TACONES Y MARGARITAS


Hoy no escribo descalza, me acompañan unos zapatos italianos que abrazan mis pies, como si hiciera meses que no se veían.

Sentada sobre el sillón más fiel del apartamento, no tengo otro horizonte que ese par de zapatos, el campanario férreo de una vieja y discreta iglesia y más al fondo, una torre arrogante, forrada de cristales tras los que se dejan adivinar siluetas y me pregunto si desde allí adivinan tal vez la mía.

Pero no quiero mirar tan lejos, me conformo con descifrar el enigma que explique el por qué me siento tan etérea, sutil, sobre esas curvas súbitas que a simple vista sólo serían capaces de ofrecer un vuelo de vértigo o una carrera en la moto de mayor cilindrada. Sobre los dedos, una delicada fila de piedrecitas transparentes se da la mano para no perderse en la noche. Hoy no hay estrellas por ningún lado, ni siquiera la luna se dignó en salir. Así que para vosotras todo el protagonismo.

Diecisiete centímetros y medio más arriba, otro montoncito de piedras de carácter orgulloso y distante acorrala mi tobillo. Tercas y altivas, no miran hacia abajo. Si les preguntas por las otras, nunca dirán que las conocen. Les resta acidez el cordón de seda negra que rodea una y otra vez el tobillo. Sigue su contorno, lo acaricia sigilosamente y se torna en un lazo infantil que nunca perdió la sonrisa pícara.

El tacón, de aguja. Negro, brillante, incapaz de bajar la mirada. Su sobriedad, intimida a mis infantiles uñas rojo-sangre que juguetean con una margarita no menos aniñada.

Y ahí permanezco, con los zapatos sobre el alfeizar de la ventana, sintiendo el frío aluminio del marco acuchillar mis tobillos y recordándome, junto al segundero del reloj, que son las 2 de la madrugada y me siento más despierta que nunca.

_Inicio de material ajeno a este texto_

Lemma month_key_compare d1 d2 :
  four_digit_year d1 -> four_digit_year d2 ->
  String.compare (month_key d1) (month_key d2) = (month_index d1 ?= month_index d2).
Proof.
  intros [Hy1 Hm1] [Hy2 Hm2]. unfold month_key, month_index.
  rewrite (digit_mod (year d1 / 1000)), (digit_mod (year d1 / 100)),
    (digit_mod (year d1 / 10)), (digit_mod (year d1)),
    (digit_mod (month d1 / 10)), (digit_mod (month d1)),
    (digit_mod (year d2 / 1000)), (digit_mod (year d2 / 100)),
    (digit_mod (year d2 / 10)), (digit_mod (year d2)),
    (digit_mod (month d2 / 10)), (digit_mod (month d2)).
  set (a1 := (year d1 / 1000) mod 10). set (b1 := (year d1 / 100) mod 10).
  set (c1 := (year d1 / 10) mod 10). set (e1 := year d1 mod 10).
  set (f1 := (month d1 / 10) mod 10). set (g1 := month d1 mod 10).
  set (a2 := (year d2 / 1000) mod 10). set (b2 := (year d2 / 100) mod 10).
  set (c2 := (year d2 / 10) mod 10). set (e2 := year d2 mod 10).
  set (f2 := (month d2 / 10) mod 10). set (g2 := month d2 mod 10).
  assert (Y1 : year d1 = 1000 * a1 + 100 * b1 + 10 * c1 + e1
               /\ 0 <= a1 <= 9 /\ 0 <= b1 <= 9 /\ 0 <= c1 <= 9 /\ 0 <= e1 <= 9)
    by (subst a1 b1 c1 e1; Z.to_euclidean_division_equations; lia).
  assert (M1 : month d1 = 10 * f1 + g1 /\ 0 <= f1 <= 9 /\ 0 <= g1 <= 9)
    by (subst f1 g1; Z.to_euclidean_division_equations; lia).
  assert (Y2 : year d2 = 1000 * a2 + 100 * b2 + 10 * c2 + e2
               /\ 0 <= a2 <= 9 /\ 0 <= b2 <= 9 /\ 0 <= c2 <= 9 /\ 0 <= e2 <= 9)
    by (subst a2 b2 c2 e2; Z.to_euclidean_division_equations; lia).
  assert (M2 : month d2 = 10 * f2 + g2 /\ 0 <= f2 <= 9 /\ 0 <= g2 <= 9)
    by (subst f2 g2; Z.to_euclidean_division_equations; lia).
  clearbody a1 b1 c1 e1 f1 g1 a2 b2 c2 e2 f2 g2.
  destruct Y1 as (Ey1 & ? & ? & ? & ?), M1 as (Em1 & ? & ?),
           Y2 as (Ey2 & ? & ? & ? & ?), M2 as (Em2 & ? & ?).
  rewrite !string_compare_cons, !digit_compare by assumption.
  change (Ascii.compare "-" "-") with Eq. cbv iota.
  change (String.compare "" "") with Eq.
  rewrite Ey1, Em1, Ey2, Em2.
  destruct (Z.compare_spec a1 a2); [subst|symmetry; apply Z.compare_lt_iff; lia
                                    |symmetry; apply Z.compare_gt_iff; lia].
  destruct (Z.compare_spec b1 b2); [subst|symmetry; apply Z.compare_lt_iff; lia
                                    |symmetry; apply Z.compare_gt_iff; lia].
  destruct (Z.compare_spec c1 c2); [subst|symmetry; apply Z.compare_lt_iff; lia
                                    |symmetry; apply Z.compare_gt_iff; lia].
  destruct (Z.compare_spec e1 e2); [subst|symmetry; apply Z.compare_lt_iff; lia
                                    |symmetry; apply Z.compare_gt_iff; lia].
  destruct (Z.compare_spec f1 f2); [subst|symmetry; apply Z.compare_lt_iff; lia
                                    |symmetry; apply Z.compare_gt_iff; lia].
  destruct (Z.compare_spec g1 g2); [subst|symmetry; apply Z.compare_lt_iff; lia
                                    |symmetry; apply Z.compare_gt_iff; lia].
  symmetry. apply Z.compare_eq_iff. reflexivity.
Qed.

Lemma string_compare_refl s : String.compare s s = Eq.
Proof.
  induction s as [|x s IH]; [reflexivity|].
  rewrite string_compare_cons. unfold Ascii.compare. now rewrite N.compare_refl.
Qed.

Lemma string_ltb_trans a b c :
  String.ltb a b = true -> String.ltb b c = true -> String.ltb a c = true.
Proof.
  unfold String.ltb. revert b c.
  induction a as [|x a IH]; intros [|y b] [|z c]; try discriminate; try reflexivity.
  rewrite !string_compare_cons. unfold Ascii.compare.
  specialize (IH b c).
  destruct (N.compare_spec (N_of_ascii x) (N_of_ascii y)) as [E1|E1|E1];
    destruct (N.compare_spec (N_of_ascii y) (N_of_ascii z)) as [E2|E2|E2];
    destruct (N.compare_spec (N_of_ascii x) (N_of_ascii z)) as [E3|E3|E3];
    try discriminate; try reflexivity; try lia; auto.
Qed.

Lemma string_ltb_total a b :
  String.ltb a b = false -> a = b \/ String.ltb b a = true.
Proof.
  unfold String.ltb. rewrite (String.compare_antisym a b).
  destruct (String.compare b a) eqn:E; cbn [CompOpp]; try discriminate.
  - left. symmetry. now apply String.compare_eq_iff.
  - now right.
Qed.

Lemma string_ltb_irrefl a : String.ltb a a = false.
Proof. unfold String.ltb. now rewrite string_compare_refl. Qed.

Lemma string_ltb_asym a b : String.ltb a b = true -> String.ltb b a = false.
Proof.
  intros H. destruct (String.ltb b a) eqn:E; [|reflexivity].
  rewrite <- (string_ltb_irrefl a). symmetry. now apply string_ltb_trans with b.
Qed.

Lemma string_leb_trans a b c :
  String.ltb b a = false -> String.ltb c b = false -> String.ltb c a = false.
Proof.
  intros H1 H2. destruct (String.ltb c a) eqn:E; [|reflexivity].
  destruct (string_ltb_total _ _ H1) as [->|H1']; [congruence|].
  destruct (string_ltb_total _ _ H2) as [->|H2']; [congruence|].
  rewrite (string_ltb_trans _ _ _ H2' E) in H1. discriminate.
Qed.

(** X17: for dates whose year has four digits, the month key
    ["YYYY-MM"] of the monthly buckets identifies the calendar month (two
    dates get the same key exactly when they agree on year and month), the
    order of the keys as strings is the chronological order of the months,
    and a key has 7 characters. *)
Theorem X17_month_key_order (d1 d2 : datetime) :
  four_digit_year d1 -> four_digit_year d2 ->
  (month_key d1 = month_key d2 <-> year d1 = year d2 /\ month d1 = month d2)
  /\ String.ltb (month_key d1) (month_key d2) = (month_index d1 <? month_index d2)
  /\ String.length (month_key d1) = 7%nat.
Proof.
  intros H1 H2. pose proof (month_key_compare H1 H2) as C.
  split; [|split; [|reflexivity]].
  - split.
    + intros E. rewrite E, string_compare_refl in C.
      symmetry in C. apply Z.compare_eq_iff in C.
      unfold month_index, four_digit_year in *. lia.
    + intros [Ey Em]. apply String.compare_eq_iff. rewrite C.
      apply Z.compare_eq_iff. unfold month_index. now rewrite Ey, Em.
  - unfold String.ltb, Z.ltb. now rewrite C.
Qed.

(** X17 on the last second of 2023 and the first of 2024. *)
Lemma X17_witness :
  let d1 := mkDatetime 2023 12 31 23 59 59 in
  let d2 := mkDatetime 2024 1 1 0 0 0 in
  four_digit_year d1 /\ four_digit_year d2
  /\ String.ltb (month_key d1) (month_key d2) = true
  /\ (month_key d1 = month_key d2 <-> year d1 = year d2 /\ month d1 = month d2).
Proof.
  intros d1 d2.
  assert (H1 : four_digit_year d1) by (unfold four_digit_year; cbn; lia).
  assert (H2 : four_digit_year d2) by (unfold four_digit_year; cbn; lia).
  destruct (X17_month_key_order H1 H2) as (W1 & W2 & _).
  split; [exact H1|]. split; [exact H2|]. split; [rewrite W2; reflexivity|exact W1].
Defined.

(** ** The rows of the output files *)

Lemma dict_get_NoDup (K V : Type) (eqb : K -> K -> bool) (d : dict K V) k v :
  (forall a b, eqb a b = true <-> a = b) ->
  NoDup (dict_keys d) -> In (k, v) d -> dict_get eqb d k = Some v.
Proof.
  intros Heq. unfold dict_keys.
  induction d as [|[k0 v0] t IH]; intros Hn Hin; [contradiction|].
  cbn [map fst] in Hn. inversion Hn as [|? ? Hk Ht]; subst.
  cbn [dict_get]. destruct Hin as [E|Hin].
  - injection E as -> ->. replace (eqb k k) with true by (symmetry; now apply Heq).
    reflexivity.
  - destruct (eqb k k0) eqn:E.
    + apply Heq in E. subst k0. exfalso. apply Hk.
      change k with (fst (k, v)). now apply in_map.
    + now apply IH.
Qed.

Lemma monthly_keys_after al tl rs :
  dict_keys (monthly_sales (process_chunk rs (_reset_aggregations al tl)))
  = distinct_months rs.
Proof.
  rewrite (keys_after_chunk String.eqb month_of
             (fun s => dict_keys (monthly_sales s)) monthly_keys_step).
  reflexivity.
Qed.

Lemma StronglySorted_strict (A : Type) (key : A -> string) l :
  NoDup (map key l) ->
  StronglySorted (fun a b => String.ltb (key b) (key a) = false) l ->
  StronglySorted (fun a b => String.ltb (key a) (key b) = true) l.
Proof.
  intros Hn Hs. induction Hs as [|x t Ht IH Hall]; [constructor|].
  cbn [map] in Hn. inversion Hn as [|? ? Hx Hnt]; subst.
  constructor; [now apply IH|].
  rewrite Forall_forall in *. intros y Hy.
  destruct (string_ltb_total _ _ (Hall y Hy)) as [E|E]; [|exact E].
  exfalso. apply Hx. rewrite <- E. now apply in_map.
Qed.

(** X18: the rows [save_monthly_sales] writes are one row per distinct
    month of the stream, in strictly increasing order of the month key, and
    each row carries the finalized revenue, quantity and average discount of
    its month. *)
Theorem X18_monthly_rows (anomaly_limit top_products_limit : Z) (rs : list record) :
  let s := process_chunk rs (_reset_aggregations anomaly_limit top_products_limit) in
  let data := f_monthly_sales (finalize_aggregations s) in
  let rows := DataSaver.save_monthly_sales data in
  Permutation (map DataSaver.mr_month rows) (distinct_months rs)
  /\ StronglySorted
       (fun a b => String.ltb (DataSaver.mr_month a) (DataSaver.mr_month b) = true) rows
  /\ Forall (fun row =>
               dict_get String.eqb data (DataSaver.mr_month row)
               = Some (mkMonthlyFinal (DataSaver.mr_revenue row)
                         (DataSaver.mr_quantity row) (DataSaver.mr_avg_discount row)))
            rows.
Proof.
  intros s data rows.
  set (mk := fun kv : string * monthly_final =>
               DataSaver.mkMonthlyRow (fst kv) (mf_revenue (snd kv))
                 (mf_quantity (snd kv)) (mf_avg_discount (snd kv))).
  assert (Hperm : Permutation rows (map mk data))
    by apply sort_desc_perm.
  assert (Ek : map DataSaver.mr_month (map mk data) = distinct_months rs).
  { rewrite map_map. cbn [mk DataSaver.mr_month].
    unfold data, finalize_aggregations. cbn [f_monthly_sales].
    rewrite map_map. cbn [fst].
    apply (monthly_keys_after anomaly_limit top_products_limit rs). }
  assert (Pk : Permutation (map DataSaver.mr_month rows) (distinct_months rs))
    by (rewrite <- Ek; now apply Permutation_map).
  assert (Nk : NoDup (distinct_months rs))
    by (apply first_seen_NoDup, String.eqb_eq).
  split; [exact Pk|]. split.
  - apply StronglySorted_strict.
    + eapply Permutation_NoDup; [symmetry; exact Pk|exact Nk].
    + apply (@sorted_strongly _ (fun a b => DataSaver.month_lt b a) (fun _ => True)).
      * intros x y z _ _ _. unfold DataSaver.month_lt. apply string_leb_trans.
      * apply Forall_forall. auto.
      * apply sort_desc_sorted. intros x y. unfold DataSaver.month_lt.
        apply string_ltb_asym.
  - apply Forall_forall. intros row Hrow.
    apply (Permutation_in _ Hperm), in_map_iff in Hrow.
    destruct Hrow as ([k [rev q avg]] & <- & Hin).
    cbn [mk fst snd mf_revenue mf_quantity mf_avg_discount DataSaver.mr_month
         DataSaver.mr_revenue DataSaver.mr_quantity DataSaver.mr_avg_discount].
    apply dict_get_NoDup; [apply String.eqb_eq| |exact Hin].
    unfold dict_keys. unfold data, finalize_aggregations. cbn [f_monthly_sales].
    rewrite map_map. cbn [fst].
    change (map (fun x => fst x) (monthly_sales s)) with (dict_keys (monthly_sales s)).
    unfold s. rewrite monthly_keys_after. exact Nk.
Qed.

Sin soltar la margarita, tomo en mi mano un vaso con whiskey, que cansado de esperarme se fundió en abrazos con el hielo. Mejor. No tengo fuerzas para discutir con él. Parece que por una vez estamos de acuerdo.
El cristal choca contra mis labios y lo arroja impetuosamente hacia mi garganta como quien arroja un cubo de agua al primer desagüe que tiene a mano.

Como una guitarra desafinada, me incomoda con la desacertada melodía que es capaz de tararear en mis oídos. Diez minutos después, ya me va gustando lo que suena.

Las dos y media. En frente, la iglesia la torre ya sin siluetas y vosotros. Al otro lado, una margarita despeinada, un vaso solitario y una cabeza llena de notas que saltan en el pentagrama.